Welcome to SB's film reviews page. SB has written 122 reviews and rated 122 films.
This story of the trials and tribulations of growing up as young women in late 50s Ireland, based on a Maeve Binchy book, is better than one might suppose, with a lot of emotional truth. Andrew Davies' script is tight, and most of the performances are good. I did not spot any period mistakes, although the home village looked a bit too scrubbed clean. Minnie Driver carries the lead role well; she had not yet achieved her full unusual beauty, and in any case had to gain weight for the role, but makes a believable attractive young woman beset with tiresome parents, an unwanted admirer and the pangs of first love. As the object of her love, Chris O'Donnell puts in a personable performance. Alan Cumming is suitably obnoxious as the dishonest young man who wants to marry her for his own reasons. Some other performances are more lightweight. Colin Firth does his diffident but callous upper-class thing, and Ciaran Hinds has fun in a few scenes where he shocks students with anthropological stories. The terrors of sex before the Pill are well evoked. Not surprisingly, the Catholic church is not depicted in a positive light, although the film is far from anti-religious.
This is a review of episodes 1-7 only , being those which cover the timescale I am interested in, from the late twenties to the earlier part of the Second World War. Adapted from CP Snow's novels and set in the worlds of the law, academia and the civil service/scientific research, the series needs needs close attention (the books are even more demanding). The locations and backgrounds are well done, and there are many fine performances from character actors in a massive cast.
Unfortunately Shaun Seymour, playing the lead Lewis Eliot, is also really a character actor, and is simply not up to the job of portraying someone who is seldom off-screen. It is not possible to believe the things people say about him or that he would make such an impression on others. He was much better as, say, Lord Hollingford in the BBC 'Wives and Daughters'. The revolting Sheila Ruskin is also a mistake as Eliot's first wife. But there is some redemption in the depths of the war as Eliot finds a lover (played by Cherie Lunghi) who apparently understands him and loves him for his own sake. Nigel Havers as the tortured Roy Calvert is good in a departure from his more usual 'light' roles.
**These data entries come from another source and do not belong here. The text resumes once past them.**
(** * xv6 lock lab: buffer cache (kernel/bio.c) and page allocator (kernel/kalloc.c)

    A shallow embedding of the two files.  Kernel code is written in a small
    state-and-outcome monad: a computation takes the machine state and gives
    back an outcome together with the state reached at that point, so that a
    [panic] keeps the state in which it was raised.  Calls to collaborators
    that only matter through their order (spinlocks, memset, the disk driver)
    are appended to an event trace kept in the state. *)

From stdpp Require Import base option list strings gmap.
From Stdlib Require Import ZArith Lia.

(** ** Outcomes and the kernel monad *)

Inductive outcome (A : Type) : Type :=
| Ret (a : A)            (* the function returned [a] *)
| Panic (msg : string)   (* panic(msg): the kernel stops *)
| Fault                  (* an array was indexed out of its bounds *)
| Blocked (chan : nat).  (* the caller sleeps on a sleep-lock that is taken *)
Arguments Ret {A} a.
Arguments Panic {A} msg.
Arguments Fault {A}.
Arguments Blocked {A} chan.

Definition M (St A : Type) : Type := St → outcome A * St.

Definition ret {St A} (a : A) : M St A := λ s, (Ret a, s).

Definition bind {St A B} (m : M St A) (k : A → M St B) : M St B :=
  λ s, match m s with
       | (Ret a, s') => k a s'
       | (Panic msg, s') => (Panic msg, s')
       | (Fault, s') => (Fault, s')
       | (Blocked c, s') => (Blocked c, s')
       end.
(** When the loop returns, it has appended one line per row, in the
    order of the rows, to the text it started with. *)
Lemma detections_loop_inr labels_of rows : forall detections text,
  detections_loop labels_of detections rows = inr text ->
  exists lines,
    Forall2 (detection_line labels_of) rows lines /\
    text = detections +:+ unlines lines.
Proof.
  induction rows as [|[[score label] box] rows IH]; intros detections text; cbn.
  - intros [= <-]. exists []. split; [constructor|]. cbn. symmetry. apply append_nil_r.
  - intros Hl.
    apply then_inr in Hl as (coords & Hbox & Hl).
    apply then_inr in Hl as (class_name & Hname & Hl).
    apply IH in Hl as (lines & Hlines & ->).
    apply format_box_inr in Hbox
      as (x1 & y1 & x2 & y2 & b0 & b1 & b2 & b3 & ? & ? & ? & ? & ? & ? & ? & ? & ->).
    unfold dict_getitem in Hname.
    destruct (labels_of !! label) as [cn|] eqn:Hlabel; [|discriminate].
    injection Hname as ->.
    eexists (_ :: lines). split.
    + constructor; [|exact Hlines].
      exists x1, y1, x2, y2, b0, b1, b2, b3, class_name.
      repeat split; try eassumption.
    + cbn [unlines fold_right]. fold (unlines lines).
      rewrite !append_assoc. reflexivity.
Qed.

Lemma format_box_printable box :
  (forall i, (i < 4)%nat -> exists b x, box !! i = Some b /\ int b = inr x) ->
  exists coords, format_box box = inr coords.
Proof.
  intros Hbox. unfold format_box, getitem.
  destruct (Hbox 0%nat) as (b0 & x1 & -> & Hx1); [lia|].
  destruct (Hbox 1%nat) as (b1 & y1 & -> & Hy1); [lia|].
  destruct (Hbox 2%nat) as (b2 & x2 & -> & Hx2); [lia|].
  destruct (Hbox 3%nat) as (b3 & y2 & -> & Hy2); [lia|].
  cbn [then_]. rewrite Hx1. cbn [then_]. rewrite Hy1. cbn [then_].
  rewrite Hx2. cbn [then_]. rewrite Hy2. cbn [then_]. eexists. reflexivity.
Qed.

(** The loop returns when every row can be printed. *)
Lemma detections_loop_returns labels_of rows :
  Forall (printable labels_of) rows ->
  forall detections, exists text, detections_loop labels_of detections rows = inr text.
Proof.
  induction 1 as [|[[score label] box] rows [Hbox [class_name Hlabel]] _ IH];
    intros detections; cbn [detections_loop].
  - eexists. reflexivity.
  - destruct (format_box_printable box Hbox) as (coords & ->). cbn [then_].
    unfold dict_getitem. rewrite Hlabel. cbn [then_]. apply IH.
Qed.

Lemma detection_line_formatted labels_of row line :
  detection_line labels_of row line -> formatted_line line.
Proof.
  destruct row as [[score label] box].
  intros (x1 & y1 & x2 & y2 & b0 & b1 & b2 & b3 & class_name & H').
  exists x1, y1, x2, y2, class_name, score. apply H'.
Qed.

Lemma unlines_newline lines :
  lines <> [] -> exists prefix, unlines lines = prefix +:+ newline.
Proof.
  induction lines as [|line lines IH]; [congruence|]. intros _. cbn.
  destruct lines as [|line' lines].
  - exists line. cbn. reflexivity.
  - destruct IH as [prefix Hp]; [congruence|].
    exists (line +:+ newline +:+ prefix).
    change (fold_right _ _ (line' :: lines)) with (unlines (line' :: lines)).
    rewrite Hp, !append_assoc. reflexivity.
Qed.

End Loop.

(** ** Runs of the notebook's functions *)

Section Runs.
Context `{Platform} (lib : library).

Lemma exec_Bind_Call_inl {X R} (c : call X) (k : X -> Prog R) self w e w' :
  lib _ c w = (inl e, w') ->
  res (exec lib (Bind (Call c) k) self w) = inl e /\
  self_after (exec lib (Bind (Call c) k) self w) = self /\
  world_after (exec lib (Bind (Call c) k) self w) = w' /\
  trace (exec lib (Bind (Call c) k) self w) = [Entry c (inl e)].
Proof. intros E. cbn [exec]. rewrite E. cbn. auto. Qed.

Lemma exec_Bind_Call_inr {X R} (c : call X) (k : X -> Prog R) self w x w' :
  lib _ c w = (inr x, w') ->
  res (exec lib (Bind (Call c) k) self w) = res (exec lib (k x) self w') /\
  self_after (exec lib (Bind (Call c) k) self w) = self_after (exec lib (k x) self w') /\
  world_after (exec lib (Bind (Call c) k) self w) = world_after (exec lib (k x) self w') /\
  trace (exec lib (Bind (Call c) k) self w) = Entry c (inr x) :: trace (exec lib (k x) self w').
Proof.
  intros E. cbn [exec]. rewrite E. destruct (exec lib (k x) self w'). cbn. auto.
Qed.

Lemma exec_Bind_lift_inl {X R} (r : result X) (k : X -> Prog R) self w e :
  r = inl e ->
  res (exec lib (Bind (lift r) k) self w) = inl e /\
  self_after (exec lib (Bind (lift r) k) self w) = self /\
  world_after (exec lib (Bind (lift r) k) self w) = w /\
  trace (exec lib (Bind (lift r) k) self w) = [].
Proof. intros ->. cbn. auto. Qed.

Lemma exec_Bind_lift_inr {X R} (r : result X) (k : X -> Prog R) self w x :
  r = inr x ->
  res (exec lib (Bind (lift r) k) self w) = res (exec lib (k x) self w) /\
  self_after (exec lib (Bind (lift r) k) self w) = self_after (exec lib (k x) self w) /\
  world_after (exec lib (Bind (lift r) k) self w) = world_after (exec lib (k x) self w) /\
  trace (exec lib (Bind (lift r) k) self w) = trace (exec lib (k x) self w).
Proof. intros ->. cbn [exec lift]. destruct (exec lib (k x) self w). cbn. auto. Qed.
Lemma realmExists_reads_only (ctx : Ctx) (client : GoCloak) (realmName : string) (s : S) :
  Forall (fun c => is_write c = false)
    (calls_of (run remote (realmExists ctx client realmName) s)).
Proof.
  unfold realmExists, getProviderConfig, calls_of, mbind, M_bind, perform.
  destruct (ctx_config ctx) as [config|]; simpl; [|constructor].
  destruct (Realm config) as [realm|]; simpl; [|constructor].
  destruct (remote (LoginAdmin _ _ realm) s) as [[token|err] s1]; simpl;
    [|by repeat constructor].
  destruct (remote (GetRealm _ realmName) s1) as [[r|err] s2]; simpl;
    [by repeat constructor|].
  destruct (_ || _); simpl; by repeat constructor.
Qed.

(** C8: with the realm fetched, [readRealmState] panics when the
    fetched realm has no name, and otherwise returns a state whose [ID]
    and [Name] are that name. *)
Theorem readRealmState_needs_realm_name
    (client : GoCloak) (token realmName : string) (realm : RealmRepresentation.t V)
    (s s1 : S) :
  remote (GetRealm token realmName) s = (Ok realm, s1) ->
  match RealmRepresentation.Realm realm with
  | None =>
      exists msg, outcome_of (run remote (readRealmState a client token realmName) s) =
                    Panicked msg
  | Some name =>
      exists state,
        outcome_of (run remote (readRealmState a client token realmName) s) =
          Returned (Ok state) /\
        RealmState.ID state = name /\ RealmState.Name state = name
  end.
Proof.
  intros Hget.
  unfold readRealmState, outcome_of, mbind, M_bind, perform. simpl. rewrite Hget.
  destruct realm as [[name|] e dn dh lt act adt et sm u]; simpl.
  - eexists. split; [reflexivity|].
    by destruct e, dn, dh, lt, act, adt, et, sm.
  - by eexists.
Qed.

Opaque updateManagedFields readRealmState realmExists.

(** C3, as the code has it: a dry-run [Create] makes no writing call;
    it logs in and runs the existence check, and when both succeed it
    returns the desired input as the reported state, under the
    identifier [desired.name]. *)
Theorem Create_dry_run_no_write (ctx : Ctx) (inputs : RealmArgs.t) (s : S) :
  let req := {| create_Inputs := inputs; create_DryRun := true |} in
  Forall (fun c => is_write c = false) (calls_of (run remote (Create a ctx req) s)) /\
  forall (config : ProviderConfig) (realm : string) (client : GoCloak) (token : JWT)
         (exists_ : bool) (calls : list (call V)) (s1 s2 : S),
    ctx_config ctx = Some config -> Realm config = Some realm ->
    ctx_client ctx = Some client ->
    remote (LoginAdmin (Username config) (Password config) realm) s = (Ok token, s1) ->
    run remote (realmExists ctx client (RealmArgs.Name inputs)) s1 =
      (Returned (exists_, None), calls, s2) ->
    run remote (Create a ctx req) s =
      (Returned (Ok {| create_ID := RealmArgs.Name inputs;
                       create_Output :=
                         RealmState.mk (RealmArgs.Name inputs) (RealmArgs.Name inputs)
                           (RealmArgs.Enabled inputs) (RealmArgs.DisplayName inputs)
                           (RealmArgs.DisplayNameHtml inputs) (RealmArgs.LoginTheme inputs)
                           (RealmArgs.AccountTheme inputs) (RealmArgs.AdminTheme inputs)
                           (RealmArgs.EmailTheme inputs) (RealmArgs.SmtpServer inputs) |}),
       LoginAdmin (Username config) (Password config) realm :: calls, s2).
Proof.
  intros req. split.
  - unfold Create, getProviderConfig, getKeycloakClient, calls_of, mbind, M_bind, perform.
    destruct (ctx_config ctx) as [config|]; simpl; [|constructor].
    destruct (ctx_client ctx) as [client|]; simpl; [|constructor].
    destruct (Realm config) as [realm|]; simpl; [|constructor].
    destruct (remote (LoginAdmin _ _ realm) s) as [[token|err] s1]; simpl;
      [|by repeat constructor].
    rewrite run_bind.
    pose proof (realmExists_reads_only ctx client (RealmArgs.Name inputs) s1) as Hro.
    unfold calls_of in Hro.
    destruct (run remote (realmExists ctx client _) s1)
      as [[[[ex [ce|]]|msg] calls] s2]; simpl in *;
      constructor; rewrite ?app_nil_r; done.
  - intros config realm client token ex calls s1 s2 Hcfg Hrealm Hclient Hlogin Hex.
    unfold Create, getProviderConfig, getKeycloakClient, mbind, M_bind, perform.
    rewrite Hcfg, Hclient. simpl. rewrite Hrealm. simpl. rewrite Hlogin. simpl.
    rewrite run_bind. rewrite Hex. simpl. by rewrite app_nil_r.
Qed.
Out of these episodes, the best (not least because Eliot's wife is absent) is probably episode 5, which is based on 'The Master' and is a tightly-focussed examination of college politics in Cambridge. Even this however is much more superficial than the book.
This review is of Episodes 21 onwards, which cover the two novels 'The Prime Minister' and 'The Duke's Children'.
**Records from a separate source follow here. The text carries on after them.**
(** ** Missing session entries *)

(** X17: a polled container has no entry in the sessions dict of a cycle
    exactly when [docker ps] does not list it or its summary query returned
    a non-zero exit code; when the query raised, the entry holds two zeros.
    Either way the widgets of netsec_dashboard.py show "BGP: 0/0". *)
Theorem sessions_entry_presence (w : world) (c : list N) :
  c ∈ Dashboard.containers_list ->
  let d := Dashboard.collect_network_data w in
  let zeros := {| Dashboard.neighbors := 0; Dashboard.established := 0 |} in
  (Dashboard.bgp_sessions d !! c = None <->
   Py.mem c (Dashboard.running_containers w) = false \/
   exists returncode stdout,
     bgp_summary w c = Completed returncode stdout /\ returncode <> 0) /\
  (Py.mem c (Dashboard.running_containers w) = true -> bgp_summary w c = Raised ->
   Dashboard.bgp_sessions d !! c = Some zeros) /\
  (Dashboard.bgp_sessions d !! c = None \/ Dashboard.bgp_sessions d !! c = Some zeros ->
   exists l,
     DashboardWindow.update_status (Dashboard.containers d) (Dashboard.bgp_sessions d) !! c
       = Some l /\
     DashboardWindow.bgp l = Py.lit "BGP: 0/0").
Proof.
  intros Hin. cbv zeta.
  destruct (cycle_lookups w c Hin) as (_ & Hs & _). cbv zeta in Hs.
  split; [|split].
  - rewrite Hs. unfold sessions_entry.
    destruct (Py.mem c (Dashboard.running_containers w)); [|by split; [left|]].
    destruct (bgp_summary w c) as [rc out|].
    + destruct (Z.eqb_spec rc 0) as [->|Hrc].
      * split; [discriminate|]. intros [?|(? & ? & [= <- <-] & ?)]; done.
      * split; [|done]. intros _. right. by exists rc, out.
    + split; [discriminate|]. intros [?|(? & ? & ? & _)]; done.
  - intros Hrun Hraised. rewrite Hs. unfold sessions_entry. by rewrite Hrun, Hraised.
  - intros Hcase. unfold DashboardWindow.update_status.
    rewrite (fold_insert_lookup
               (fun x => DashboardWindow.update_label
                  (Dashboard.containers (Dashboard.collect_network_data w) !! x)
                  (Dashboard.bgp_sessions (Dashboard.collect_network_data w) !! x))).
    rewrite bool_decide_eq_true_2 by done. eexists. split; [reflexivity|].
    unfold DashboardWindow.update_label. cbn [DashboardWindow.bgp].
    destruct Hcase as [-> | ->]; reflexivity.
Qed.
The first thing to say is that this is not Trollope in any real sense. Yes, the characters and main plot outlines are there, but the affectionate authorial commentary is absent and many of the characters are far from being the same as those in the novels. Some characters don't suffer too much from this – Plantagent Palliser, for example, and Lady Glencora, who has too much airtime but is adequately done by Susan Hampshire, an actress whom I dislike but brings out the character's weakness and vanity.
Others fare less well. In 'The Prime Minister' episodes, Lopez is too much the peevish matinee idol, while Emily is reduced to a simpering wife, whereas she is a strong intelligent woman with a sheltered upbringing who is undone by love of a bad man. And her wily curmudgeon of a lawyer father is shown here as just a shrewd English gentleman who feels able to physically push Lopez about. The last of these three episodes (23) is possibly the best.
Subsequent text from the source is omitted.